EXERCISE DETAILS:
Please repeat the lines below, exactly and only, from the one that holds "a') (a_off a));" through the one that holds "af_pos : pos_ok ds (h_pos h);".
GIVEN DATA Block Start
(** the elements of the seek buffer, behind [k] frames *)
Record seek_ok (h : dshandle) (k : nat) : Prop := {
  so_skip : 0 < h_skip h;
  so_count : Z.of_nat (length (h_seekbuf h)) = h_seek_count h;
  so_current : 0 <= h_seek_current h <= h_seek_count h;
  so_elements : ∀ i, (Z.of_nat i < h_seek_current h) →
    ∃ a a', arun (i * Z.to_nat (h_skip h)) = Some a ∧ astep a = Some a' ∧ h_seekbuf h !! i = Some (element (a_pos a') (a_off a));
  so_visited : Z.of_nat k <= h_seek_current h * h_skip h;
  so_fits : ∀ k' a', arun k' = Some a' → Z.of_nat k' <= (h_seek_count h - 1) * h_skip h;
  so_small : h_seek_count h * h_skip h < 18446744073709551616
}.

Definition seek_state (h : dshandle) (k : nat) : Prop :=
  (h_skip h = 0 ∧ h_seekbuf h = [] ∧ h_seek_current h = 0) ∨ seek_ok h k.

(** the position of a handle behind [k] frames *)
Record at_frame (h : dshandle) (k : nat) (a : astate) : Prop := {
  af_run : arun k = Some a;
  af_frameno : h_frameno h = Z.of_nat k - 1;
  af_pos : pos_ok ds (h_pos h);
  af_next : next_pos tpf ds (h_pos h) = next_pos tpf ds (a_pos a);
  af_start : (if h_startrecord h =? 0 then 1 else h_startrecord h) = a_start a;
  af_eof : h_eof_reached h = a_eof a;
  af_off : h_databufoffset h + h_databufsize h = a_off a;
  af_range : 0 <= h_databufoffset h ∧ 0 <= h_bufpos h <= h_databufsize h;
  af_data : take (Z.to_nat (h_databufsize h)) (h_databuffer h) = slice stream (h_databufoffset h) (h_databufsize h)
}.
GIVEN DATA Block End
REPLY:
    ∃ a a', arun (i * Z.to_nat (h_skip h)) = Some a ∧ astep a = Some a' ∧ h_seekbuf h !! i = Some (element (a_pos a') (a_off a));
  so_visited : Z.of_nat k <= h_seek_current h * h_skip h;
  so_fits : ∀ k' a', arun k' = Some a' → Z.of_nat k' <= (h_seek_count h - 1) * h_skip h;
  so_small : h_seek_count h * h_skip h < 18446744073709551616
}.

Definition seek_state (h : dshandle) (k : nat) : Prop :=
  (h_skip h = 0 ∧ h_seekbuf h = [] ∧ h_seek_current h = 0) ∨ seek_ok h k.

(** the position of a handle behind [k] frames *)
Record at_frame (h : dshandle) (k : nat) (a : astate) : Prop := {
  af_run : arun k = Some a;
  af_frameno : h_frameno h = Z.of_nat k - 1;
  af_pos : pos_ok ds (h_pos h);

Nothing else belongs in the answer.